A cryptocurrency hedge fund is a way people can invest in cryptocurrencies using the knowledge of experts. But what’s the difference between a hedge fund and a cryptocurrency index fund? A hedge fund is more aggressive and more active (also more expensive), so you’re more likely to see a return on your investment faster.
The downside is that, generally, hedge funds carry higher risks than other types of funds. If you add cryptocurrency to the equation, it can be almost like playing a game of roulette.
How a cryptocurrency hedge fund works
A hedge fund is created as a win-win partnership between a professional fund manager (the expert) and investors. The fund manager uses the money to maximise profits and investors benefit from the manager’s market manoeuvres.
A cryptocurrency hedge fund is a regular hedge fund that manages a portfolio including cryptocurrencies. Currently, there are two types of cryptocurrency hedge fund on the market:
- Funds that manage cryptocurrencies exclusively
- Funds that have some digital assets in their portfolios along with other types of assets
In both cases, a cryptocurrency hedge fund is always looking for more benefits for its investors, so it will continuously invest in ICOs and add new coins aiming to replicate the growth of Bitcoin or Ethereum.
The main advantage for investors lies in the possibility of making good money with little effort. Fund managers and expert traders decide which token sales to invest in and which to avoid. They also know when to buy and sell digital coins to increase profits.
In return, the cryptocurrency hedge fund takes a percentage of the profit in the form of management and performance fees.
What you should know before investing in a cryptocurrency hedge fund
A cryptocurrency hedge fund can earn you a lot of money very quickly, but it can also make you lose most of your capital. Some would say it’s closer to gambling than to traditional investment strategies, although that could just be looking at things from a conservative point of view.
Cryptocurrencies are volatile and risky enough – in the cryptocurrency markets, prices can drop and rise by hundreds of dollars in less than 24 hours.
By investing in a cryptocurrency hedge fund, you add layer after layer of risk associated with speculative investments and following digital coins that have the highest potential return.
That doesn’t mean that cryptocurrency hedge funds aren’t a wise investment option though. Just don’t keep all your eggs in one basket. Choose your partners wisely – there are high chances for a good return.
When it comes to cryptocurrency hedge funds, you need to thoroughly research the fund managers before investing. Remember, your financial future depends on their knowledge and abilities to operate in the market.
Cryptocurrency hedge funds
After the explosive growth of 2017, the market saw its first cryptocurrency millionaires and more people started to look into easy ways to make money fast on the blockchain.
That explains why the number of cryptocurrency hedge funds has been growing since then.
Here are some of the most popular investment firms and cryptocurrency hedge funds at the moment:
- Pantera Capital: This is an investment firm focused exclusively on crypto assets, blockchain technology, and digital currencies. Its portfolio includes investments in companies like Bitstamp, Open Token, Ripple, and Zcash. All in all, it manages over $450 million across four cryptocurrency hedge funds and three venture funds.

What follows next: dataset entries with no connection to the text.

(** * Entrepreneur Empire: the derived-value formulas of the view components

  The components under [src/] recompute a handful of numbers from their
  props on every render (loan pricing, share-trading gates, budget
  categories, the auto-investment estimate, portfolio totals) and forward
  user intents to callback props.  This development embeds those
  computations and the click handlers that guard the callbacks.

  Numbers.  A TypeScript [number] is an IEEE double.  Props and state are
  taken to be finite and are modelled as exact rationals ([Q]); rounding
  and overflow are not modelled.  The one expression of the sources that
  can leave the finite numbers, the amortisation quotient of
  [LoanManager], is evaluated in [JsNum.jsnum], which adds the two
  infinities and NaN with the arithmetic JavaScript gives them.
  Equalities between rationals are stated with [==] ([Qeq]). *)

From Stdlib Require Import QArith Qminmax Qpower ZArith List String Bool.
From Stdlib Require Import Lia Lqa Relations Qround.
Import ListNotations.

Open Scope Q_scope.

(** ** Boolean comparisons on rationals *)

Definition Qltb (x y : Q) : bool := negb (Qle_bool y x).
Definition Qgeb (x y : Q) : bool := Qle_bool y x.
Definition Qgtb (x y : Q) : bool := negb (Qle_bool x y).

(** ** JavaScript numbers beyond the finite ones *)

Module JsNum.

Inductive jsnum : Type :=
| Fin (q : Q)
| PInf
| NInf
| NaN.

Definition is_finite (x : jsnum) : bool :=
  match x with Fin _ => true | _ => false end.

(** The infinity carrying the sign of a comparison with zero; a zero
    operand gives NaN ([0 * Infinity], [0 / 0]). *)
Definition signed_inf (c : comparison) : jsnum :=
  match c with Gt => PInf | Lt => NInf | Eq => NaN end.

Definition sub (x y : jsnum) : jsnum :=
  match x, y with
  | NaN, _ | _, NaN => NaN
  | Fin a, Fin b => Fin (a - b)
  | Fin _, PInf => NInf
  | Fin _, NInf => PInf
  | PInf, PInf => NaN
  | NInf, NInf => NaN
  | PInf, _ => PInf
  | NInf, _ => NInf
  end.

Definition mul (x y : jsnum) : jsnum :=
  match x, y with
  | NaN, _ | _, NaN => NaN
  | Fin a, Fin b => Fin (a * b)
  | Fin a, PInf | PInf, Fin a => signed_inf (a ?= 0)
  | Fin a, NInf | NInf, Fin a => signed_inf (0 ?= a)
  | PInf, PInf | NInf, NInf => PInf
  | PInf, NInf | NInf, PInf => NInf
  end.

(** Division.  A finite zero divisor is the positive zero: the only zero
    divisor of the sources is a difference [1 - x] with [x = 1]. *)
Definition div (x y : jsnum) : jsnum :=
  match x, y with
  | NaN, _ | _, NaN => NaN
  | Fin a, Fin b =>
      if Qeq_bool b 0 then signed_inf (a ?= 0) else Fin (a / b)
  | Fin _, _ => Fin 0
  | PInf, Fin b => if Qltb b 0 then NInf else PInf
  | NInf, Fin b => if Qltb b 0 then PInf else NInf
  | _, _ => NaN
  end.

(** [Math.pow] at a finite base and an integer exponent: [0] to a
    negative power is [Infinity] (the zero base of the sources is the sum
    [1 + rate], a positive zero), anything to the power 0 is 1. *)
Definition pow (b : Q) (e : Z) : jsnum :=
  if (e <? 0)%Z && Qeq_bool b 0 then PInf else Fin (b ^ e).

(** [x >= y]; false as soon as an operand is NaN. *)
Definition geb (x y : jsnum) : bool :=
  match x, y with
  | NaN, _ | _, NaN => false
  | Fin a, Fin b => Qgeb a b
  | PInf, _ => true
  | _, NInf => true
  | _, _ => false
  end.

End JsNum.

Import JsNum.

(** ** LoanManager.tsx *)

Module LoanManager.

Inductive LoanType : Type := small | medium | large | emergency.

Definition LoanType_eqb (a b : LoanType) : bool :=
  match a, b with
  | small, small | medium, medium | large, large
  | emergency, emergency => true
  | _, _ => false
  end.

Record LoanOffer : Type := {
  type : LoanType;
  name : string;
  description : string;
  minAmount : Q;
  maxAmount : Q;
  baseInterestRate : Q;
  termMonths : Z;
  creditScoreRequired : Q
}.

(** The props the calculator reads and the two pieces of component
    state. *)
Record Props : Type := {
  loanOffers : list LoanOffer;
  creditScore : Q;
  currentCash : Q;
  onTakeLoan : LoanType -> Q -> bool
}.

Record State : Type := {
  selectedLoanType : LoanType;
  loanAmount : Q
}.

(** [useState('small')], [useState(1000)]. *)
Definition initialState : State :=
  {| selectedLoanType := small; loanAmount := 1000 |}.

(** [loanOffers.find(o => o.type === selectedLoanType)] *)
Definition selectedOffer (p : Props) (s : State) : option LoanOffer :=
  find (fun o => LoanType_eqb (type o) (selectedLoanType s)) (loanOffers p).

(** [Math.max(0.5, Math.min(2, (850 - creditScore) / 350))] *)
Definition creditMultiplier (creditScore : Q) : Q :=
  Qmax 0.5 (Qmin 2 ((850 - creditScore) / 350)).

Definition adjustedInterestRate (offer : option LoanOffer)
    (creditScore : Q) : Q :=
  match offer with
  | None => 0
  | Some o => baseInterestRate o * (1 + creditMultiplier creditScore * 0.5)
  end.

(** [loanAmount * rate / (1 - Math.pow(1 + rate, -termMonths))] with
    [rate = adjustedInterestRate / 12].  The sum, the power and the
    difference are taken exactly here.  In doubles [1 + rate] is rounded,
    so at rates near the rounding unit the code's divisor loses its
    digits, down to zero: what is proved of this function below is either
    about which expression is evaluated or about the rate zero, where
    nothing is rounded. *)
Definition monthlyPayment (offer : option LoanOffer) (creditScore : Q)
    (loanAmount : Q) : jsnum :=
  match offer with
  | None => Fin 0
  | Some o =>
      let rate := adjustedInterestRate offer creditScore / 12 in
      div (mul (Fin loanAmount) (Fin rate))
          (sub (Fin 1) (pow (1 + rate) (- termMonths o)))
  end.


Definition canQualify (offer : option LoanOffer) (creditScore : Q) : bool :=
  match offer with
  | None => false
  | Some o => Qgeb creditScore (creditScoreRequired o)
  end.

(** What a call of a handler leaves behind: the callback invocations it
    made, the next component state and the value it returned to its
    caller.  [handleTakeLoan] has no [return] statement. *)
Inductive jsret : Type :=
| Undefined
| Str (s : string).

Record Outcome : Type := {
  calls : list (LoanType * Q);
  next : State;
  returned : jsret
}.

- Silver 8 Capital: This is a cryptocurrency hedge fund from Florida that manages a multi-strategy crypto fund. It invests in fintech-powered companies like Abra, Coinbase, and RSK.
- Blackmoon: Part of the Blackmoon Financial Group, this platform is an excellent framework for tokenised investment funds – a product mostly designed for hedge fund managers. The creators have a solid background in the market, with experience in both finances and cryptocurrencies.
- CoinCapital: This Canadian investment product is focused on both digital currencies and emerging technologies including blockchain, robotics, and AI.
- BitSpread: This is a platform that collaborates with banks and cryptocurrency exchanges to create operational infrastructure for investments in the blockchain assets market.
The takeaway
As more people grow interested in investing in digital assets, the cryptocurrency ecosystem has a wide range of hedge funds available for all types of investors. In fact, many new funds are created daily to meet demand.
When choosing the right cryptocurrency hedge fund, it’s essential to check out the reputation of the fund managers before trusting them with your money. Take the time to research the people behind the investment firm, as well as the technology they use to gather and analyse data.
Disclaimer: The views and opinions expressed by the author should not be considered as financial advice. We do not give advice on financial products.